(** The unused entries, with the one about to be given back. *)
Definition avail (s : kernel) (ip : nat) : Z := unused s + one (i_ref (inode_at s ip) = 1).
Lemma unused_took s s' ip inum : (ip < Z.to_nat NINODE)%nat -> took_ref s s' ip inum -> unused s' = unused s - one (i_ref (inode_at s ip) = 0).
Proof.
  intros Hip Ht. unfold one. destruct Ht as [(Hr & _ & Ht)|(Hr & Ht)].
  - assert (Ha : at_slot s ip) by (split; [done|lia]). rewrite (unused_ref s s' ip _ Ha Ht). rewrite !decide_False; [lia|lia|cbn; lia].
  - destruct Ht as [Eq Ho]. unfold unused. rewrite (total_upd _ s s' ip Hip Ho), Eq. rewrite decide_True by done. rewrite Hr. cbn. lia.
Qed.
(** One round: a reference to the next inode taken, the one to the current
    inode given back. *)
Lemma avail_round s s1 s2 ip nx inum : at_slot s ip -> (nx < Z.to_nat NINODE)%nat -> took_ref s s1 nx inum ->
  touched s1 s2 ip (set_i_ref (i_ref (inode_at s1 ip) - 1) (inode_at s1 ip)) -> 2 <= avail s ip ->
  1 <= i_ref (inode_at s2 nx) /\ 2 <= avail s2 nx /\ (nx = ip -> i_ref (inode_at s2 nx) = i_ref (inode_at s ip)).
Proof.
  intros [Hip Hr] Hnx Ht [Eq2 Ho2] Ha. pose proof (unused_took s s1 nx inum Hnx Ht) as U1. unfold avail, one in *.
  assert (H1 : 1 <= i_ref (inode_at s1 ip) /\ (nx <> ip -> i_ref (inode_at s1 ip) = i_ref (inode_at s ip))).
  { destruct Ht as [(Hr1 & _ & [Eq Ho])|(Hr1 & [Eq Ho])]; (destruct (decide (nx = ip)) as [->|Hne]; [rewrite Eq; cbn; split; [lia|done]|rewrite Ho by done; done]). }
  pose proof (unused_ref s1 s2 ip _ (conj Hip (proj1 H1)) (conj Eq2 Ho2)) as U2. cbn [i_ref set_i_ref] in U2.
  destruct (decide (nx = ip)) as [->|Hne].
  - destruct Ht as [(Hr1 & _ & [Eq Ho])|(Hr1 & _)]; [|lia]. rewrite Eq2, Eq in *. cbn [i_ref set_i_ref] in *. repeat case_decide; lia.
  - rewrite (proj2 H1 Hne) in U2. rewrite (Ho2 nx Hne).
    destruct Ht as [(Hr1 & _ & [Eq Ho])|(Hr1 & [Eq Ho])]; rewrite Eq; cbn [i_ref set_i_ref set_i_valid]; repeat case_decide; lia.
Qed.

(** ** One component *)
Lemma loaded_bytes s d q : (forall x, view dev s x = V x) -> file_bytes (view dev s) (load_dinode d q) = file_bytes V (as_inode d).
Proof. intros E. change (file_bytes (view dev s) (load_dinode d q)) with (file_bytes (view dev s) (as_inode d)). unfold file_bytes. by apply frange_ext. Qed.
Lemma loaded_find s d q name : (forall x, view dev s x = V x) -> dir_find (view dev s) (load_dinode d q) name = dir_find V (as_inode d) name.
Proof. intros E. unfold dir_find, dir_entry. by rewrite (loaded_bytes s d q E). Qed.
Lemma loaded_entry s d q j : (forall x, view dev s x = V x) -> dir_entry (view dev s) (load_dinode d q) j = dir_entry V (as_inode d) j.
Proof. intros E. unfold dir_entry. by rewrite (loaded_bytes s d q E). Qed.

Lemma walk_dir_ok s ip : walking (Some ip) s -> at_slot s ip -> loaded_at s ip -> i_type (inode_at s ip) = T_DIR ->
  dir_ok dev p sb D ip s /\ (dir_size (inode_at s ip) < n)%nat.
Proof.
  intros W [Hip Hr] Hl Ht. destruct (tb_used s (wk_table _ _ W) ip Hip ltac:(lia)) as (Hd & Hu & _). pose proof (wk_view _ _ W) as HV.
  set (inum := i_inum (inode_at s ip)) in *. set (d := dnode inum) in *. pose proof (to_iwf _ _ _ Htree inum Hu) as Hw.
  assert (Hty : di_type d = T_DIR) by (rewrite Hl in Ht; exact Ht). destruct (to_dir _ _ _ Htree inum Hu Hty) as [Hm Hb]. fold d in Hm, Hb, Hw.
  assert (Hw' : iwf sb D (view dev s) (inode_at s ip)).
  { apply (iwf_ext sb D V); [done|]. rewrite Hl. fold inum d. exact (let 'Build_iwf _ _ _ _ a b c e f g := Hw in Build_iwf _ _ _ (load_dinode d (inode_at s ip)) a b c e f g). }
  assert (R : readable dev p sb D s ip).
  { split; [exact (wk_tx _ _ W)|exact (wk_room _ _ W)| |done|done]. apply (vok_ext sb D V); [done|]. exact (to_vok _ _ _ Htree). }
  split; [split; [done|done| | |exact (wk_lock _ _ W)]|].
  - rewrite Hl. exact Hm.
  - rewrite Hl. fold inum d. by rewrite (loaded_bytes s d _ HV).
  - pose proof (iw_size _ _ _ _ Hw') as Hs. unfold dir_size. change MAXFILE with 268 in Hs. change BSIZE with 1024 in Hs.
    pose proof (Z.div_le_mono (i_size (inode_at s ip)) 274432 16 ltac:(lia) ltac:(lia)). change (274432 / 16) with 17152 in *.
    pose proof (Z.div_pos (i_size (inode_at s ip)) 16). lia.
Qed.

Lemma walk_lookup s ip name : walking (Some ip) s -> at_slot s ip -> loaded_at s ip -> i_type (inode_at s ip) = T_DIR ->
  Forall byte_ok name -> 1 <= unused s -> let inum := i_inum (inode_at s ip) in
  exists s1, walking (Some ip) s1 /\ match child sb V inum name with
    | Some t => exists nx off, dirlookup ip name n s = Ret (Some (nx, off)) s1 /\ at_slot s1 nx /\ i_inum (inode_at s1 nx) = t /\
        (di_nlink (dnode t) <> 0 \/ t = inum) /\ took_ref s s1 nx t /\ (forall j, nref dev j s1 = nref dev j s + one (j = t))
    | None => dirlookup ip name n s = Ret None s1 /\ k_itable s1 = k_itable s
    end.
Proof.
  intros W Ha Hl Ht Hb Hun inum. destruct (walk_dir_ok s ip W Ha Hl Ht) as [Hd Hn]. pose proof (wk_view _ _ W) as HV. pose proof (wk_table _ _ W) as T.
  destruct (dirlookup_run dev p n sb D ip name ltac:(lia) Hb s Hd Hn) as (s1 & C & E). pose proof (calm_itable dev p s s1 C) as Ei.
  assert (S1 : forall i, sl_at s1 (SL_inode i) = sl_at s (SL_inode i)) by (destruct C as (_ & [(_ & _ & _ & _ & _ & S) _] & _); exact S).
  assert (W1 : walking (Some ip) s1) by (apply (walking_keep (Some ip) s); [done|by apply quiet_calm|by apply (table_same s)|done]).
  unfold child. fold inum. assert (Hty : di_type (dnode inum) = T_DIR) by (rewrite Hl in Ht; exact Ht).
  rewrite Hty, Z.eqb_refl. rewrite Hl, (loaded_find s _ _ _ HV) in E. fold inum in E. destruct (dir_find V (as_inode (dnode inum)) name) as [j|] eqn:Ef; [|by exists s1].
  rewrite (loaded_entry s _ _ j HV) in E. set (t := de_inum _) in *.
  apply List.find_some in Ef as [Hj Hnm]. apply in_seq in Hj. unfold names in Hnm. apply andb_true_iff in Hnm as [Hnz%negb_true_iff%Z.eqb_neq _]. fold t in Hnz.
  destruct Ha as [Hip Hr]. destruct (tb_used s T ip Hip ltac:(lia)) as (_ & Hu & _). fold inum in Hu.
  destruct (to_entry _ _ _ Htree inum j Hu Hty ltac:(lia) Hnz) as [Hut Hlk]. fold t in Hut, Hlk.
  unfold took in E. destruct (iget_slot s dev t) as [nx|] eqn:Es.
  2:{ exfalso. unfold iget_slot in Es. destruct (List.find (fun i => ihit dev t (inode_at s i)) _); [done|]. destruct (unused_slot s Hun) as [x Hx]. by rewrite Hx in Es. }
  rewrite <- (iget_slot_still dev s s1 t Ei) in Es. destruct (iget_slot_took s1 t nx (wk_table _ _ W1) Es) as (Hnx & Htk & Hno).
  set (s2 := upd_inode nx (iget_upd dev t) s1) in *. exists s2.
  destruct (took_walking (Some ip) s1 s2 nx t W1 Hut Hnx Htk Hno) as (W2 & A2 & I2 & N2); [apply quiet_inode, W1|done|].
  split; [done|]. exists nx, (16 * Z.of_nat j). split; [done|]. split; [done|]. split; [done|]. split; [done|]. split.
  - by apply (took_ref_still s s1).
  - intros i. rewrite N2. f_equal. by apply total_itable.
Qed.

(** ** The walk *)
(** The loop of [namex] on the tree. *)
Fixpoint tree_walk (parent : bool) (inum : Z) (name : list Z) (names : list (list Z)) : option (Z * list Z) :=
  match names with
  | [] => if parent then None else Some (inum, name)
  | c :: names' =>
      if negb (di_type (dnode inum) =? T_DIR) then None
      else if parent && bool_decide (names' = []) then Some (inum, take (Z.to_nat DIRSIZ) c)
      else match child sb V inum c with Some t => tree_walk parent t (take (Z.to_nat DIRSIZ) c) names' | None => None end
  end.
Lemma walk_resolve names : forall inum name, option_map fst (tree_walk false inum name names) = resolve sb V inum names.
Proof.
  induction names as [|c names IH]; intros inum name; [done|]. cbn [tree_walk resolve]. unfold child.
  destruct (di_type (dnode inum) =? T_DIR); [|done]. cbn [negb andb]. destruct (dir_find V _ c); [apply IH|done].
Qed.
Lemma walk_parent names : forall inum name, tree_walk true inum name names = resolve_parent sb V inum names.
Proof.
  induction names as [|c names IH]; intros inum name; [done|]. cbn [tree_walk]. destruct names as [|c' names].
  - rewrite bool_decide_true by done. change (resolve_parent sb V inum [c]) with (if di_type (dnode inum) =? T_DIR then Some (inum, take (Z.to_nat DIRSIZ) c) else None). by destruct (di_type (dnode inum) =? T_DIR).
  - rewrite bool_decide_false by done. cbn [andb]. unfold resolve_parent. change (last (c :: c' :: names)) with (last (c' :: names)).
    change (removelast (c :: c' :: names)) with (c :: removelast (c' :: names)). cbn [resolve].
    destruct (di_type (dnode inum) =? T_DIR) eqn:Et; cbn [negb].
    + destruct (child sb V inum c) as [t|]; [apply IH|]. by destruct (last (c' :: names)).
    + assert (child sb V inum c = None) as -> by (unfold child; by rewrite Et). by destruct (last (c' :: names)).
Qed.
------------------------------------
# TASK DESCRIPTION
Lines with the string "NINODE": pick each one out of the material and return it.

# RESULT OF THE EXERCISE
Lemma unused_took s s' ip inum : (ip < Z.to_nat NINODE)%nat -> took_ref s s' ip inum -> unused s' = unused s - one (i_ref (inode_at s ip) = 0).
Lemma avail_round s s1 s2 ip nx inum : at_slot s ip -> (nx < Z.to_nat NINODE)%nat -> took_ref s s1 nx inum ->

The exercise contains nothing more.